[PROVIDED DATA Boundary: Start]

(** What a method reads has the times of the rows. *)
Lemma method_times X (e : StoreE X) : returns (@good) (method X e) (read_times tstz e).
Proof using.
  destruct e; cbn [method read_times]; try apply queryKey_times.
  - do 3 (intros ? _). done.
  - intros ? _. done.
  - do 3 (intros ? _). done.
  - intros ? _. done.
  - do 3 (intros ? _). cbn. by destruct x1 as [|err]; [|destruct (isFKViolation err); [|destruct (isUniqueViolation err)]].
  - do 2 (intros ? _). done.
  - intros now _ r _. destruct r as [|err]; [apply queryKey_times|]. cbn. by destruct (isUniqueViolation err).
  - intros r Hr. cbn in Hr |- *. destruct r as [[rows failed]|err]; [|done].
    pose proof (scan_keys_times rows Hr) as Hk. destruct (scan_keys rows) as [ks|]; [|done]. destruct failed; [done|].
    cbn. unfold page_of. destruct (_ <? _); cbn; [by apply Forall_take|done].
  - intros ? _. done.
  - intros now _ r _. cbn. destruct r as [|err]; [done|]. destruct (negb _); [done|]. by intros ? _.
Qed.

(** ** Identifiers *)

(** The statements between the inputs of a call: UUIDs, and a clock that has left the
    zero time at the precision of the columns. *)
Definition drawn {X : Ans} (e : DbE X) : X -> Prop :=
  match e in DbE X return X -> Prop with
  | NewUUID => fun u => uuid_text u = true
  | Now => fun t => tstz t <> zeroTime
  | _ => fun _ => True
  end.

[PROVIDED DATA Boundary: End]
[PROVIDED DATA Boundary: Start]

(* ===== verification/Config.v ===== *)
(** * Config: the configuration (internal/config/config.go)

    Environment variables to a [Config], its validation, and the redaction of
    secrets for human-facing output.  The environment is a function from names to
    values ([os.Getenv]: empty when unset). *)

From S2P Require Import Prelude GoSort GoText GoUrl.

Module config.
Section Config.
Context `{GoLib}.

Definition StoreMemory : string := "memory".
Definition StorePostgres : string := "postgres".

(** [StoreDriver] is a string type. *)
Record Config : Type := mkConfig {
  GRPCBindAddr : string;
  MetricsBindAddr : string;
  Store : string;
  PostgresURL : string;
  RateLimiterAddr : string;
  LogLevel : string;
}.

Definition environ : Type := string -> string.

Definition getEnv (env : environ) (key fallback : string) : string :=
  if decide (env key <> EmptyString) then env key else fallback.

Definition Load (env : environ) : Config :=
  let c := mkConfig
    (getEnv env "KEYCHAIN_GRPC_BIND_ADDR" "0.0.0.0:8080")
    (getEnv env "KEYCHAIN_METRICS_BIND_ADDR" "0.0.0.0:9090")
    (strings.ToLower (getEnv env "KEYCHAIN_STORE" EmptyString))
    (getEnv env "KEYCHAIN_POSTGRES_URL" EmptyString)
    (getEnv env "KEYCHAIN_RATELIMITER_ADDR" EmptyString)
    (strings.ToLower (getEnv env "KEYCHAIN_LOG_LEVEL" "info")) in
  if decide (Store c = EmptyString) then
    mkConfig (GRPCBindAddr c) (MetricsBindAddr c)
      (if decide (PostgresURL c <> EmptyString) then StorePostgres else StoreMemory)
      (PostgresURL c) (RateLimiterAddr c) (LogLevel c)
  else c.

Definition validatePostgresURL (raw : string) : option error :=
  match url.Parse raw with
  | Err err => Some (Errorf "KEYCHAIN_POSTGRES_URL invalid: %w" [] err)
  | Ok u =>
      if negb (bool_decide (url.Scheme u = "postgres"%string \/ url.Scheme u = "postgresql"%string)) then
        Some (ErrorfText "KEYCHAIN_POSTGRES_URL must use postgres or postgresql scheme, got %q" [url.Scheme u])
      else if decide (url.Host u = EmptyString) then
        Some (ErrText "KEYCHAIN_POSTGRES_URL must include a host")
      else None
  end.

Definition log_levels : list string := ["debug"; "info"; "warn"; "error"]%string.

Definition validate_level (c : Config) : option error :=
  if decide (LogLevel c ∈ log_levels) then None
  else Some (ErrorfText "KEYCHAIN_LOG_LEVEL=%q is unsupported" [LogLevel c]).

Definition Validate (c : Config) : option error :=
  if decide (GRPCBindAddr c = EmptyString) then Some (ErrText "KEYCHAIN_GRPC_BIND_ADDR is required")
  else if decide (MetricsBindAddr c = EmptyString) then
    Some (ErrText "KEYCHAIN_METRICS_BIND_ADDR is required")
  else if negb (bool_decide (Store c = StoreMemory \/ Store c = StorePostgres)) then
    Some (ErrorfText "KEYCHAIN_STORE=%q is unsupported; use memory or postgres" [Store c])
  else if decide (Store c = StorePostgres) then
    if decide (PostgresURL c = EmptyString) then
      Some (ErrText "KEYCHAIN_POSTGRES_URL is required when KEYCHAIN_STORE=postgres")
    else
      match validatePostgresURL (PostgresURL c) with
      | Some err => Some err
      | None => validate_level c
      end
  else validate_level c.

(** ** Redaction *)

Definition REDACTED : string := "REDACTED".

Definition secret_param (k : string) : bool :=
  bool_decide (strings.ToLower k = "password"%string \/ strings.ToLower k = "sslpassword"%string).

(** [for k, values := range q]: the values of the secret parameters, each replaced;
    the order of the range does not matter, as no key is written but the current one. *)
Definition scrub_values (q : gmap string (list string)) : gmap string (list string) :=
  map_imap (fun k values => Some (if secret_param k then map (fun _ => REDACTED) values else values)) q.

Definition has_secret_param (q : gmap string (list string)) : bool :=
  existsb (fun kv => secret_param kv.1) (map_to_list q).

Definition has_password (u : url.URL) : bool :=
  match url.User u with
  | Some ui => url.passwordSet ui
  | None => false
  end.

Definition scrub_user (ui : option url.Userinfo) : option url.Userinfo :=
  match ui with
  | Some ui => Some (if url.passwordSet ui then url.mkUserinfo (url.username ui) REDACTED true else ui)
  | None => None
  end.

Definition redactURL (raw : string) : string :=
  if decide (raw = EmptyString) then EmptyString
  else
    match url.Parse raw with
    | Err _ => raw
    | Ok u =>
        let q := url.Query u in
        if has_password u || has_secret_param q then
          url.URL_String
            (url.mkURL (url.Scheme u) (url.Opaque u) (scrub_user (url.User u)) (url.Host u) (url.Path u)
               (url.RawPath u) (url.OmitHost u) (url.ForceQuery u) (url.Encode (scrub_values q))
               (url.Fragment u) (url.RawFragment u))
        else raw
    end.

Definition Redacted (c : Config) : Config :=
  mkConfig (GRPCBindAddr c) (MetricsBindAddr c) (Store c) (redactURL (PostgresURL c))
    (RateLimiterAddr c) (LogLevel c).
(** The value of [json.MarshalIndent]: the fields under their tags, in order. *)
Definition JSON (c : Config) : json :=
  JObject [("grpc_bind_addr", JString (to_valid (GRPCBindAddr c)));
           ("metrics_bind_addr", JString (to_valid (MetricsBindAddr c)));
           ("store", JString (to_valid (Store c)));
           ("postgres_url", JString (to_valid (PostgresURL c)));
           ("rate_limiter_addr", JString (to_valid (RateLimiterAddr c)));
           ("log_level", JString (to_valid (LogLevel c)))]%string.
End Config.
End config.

[PROVIDED DATA Boundary: End]

** TASK TO COMPLETE **
The count of lines in the records above holding the word "LogLevel" should be reported as a number, with nothing added.

** RESULT **
6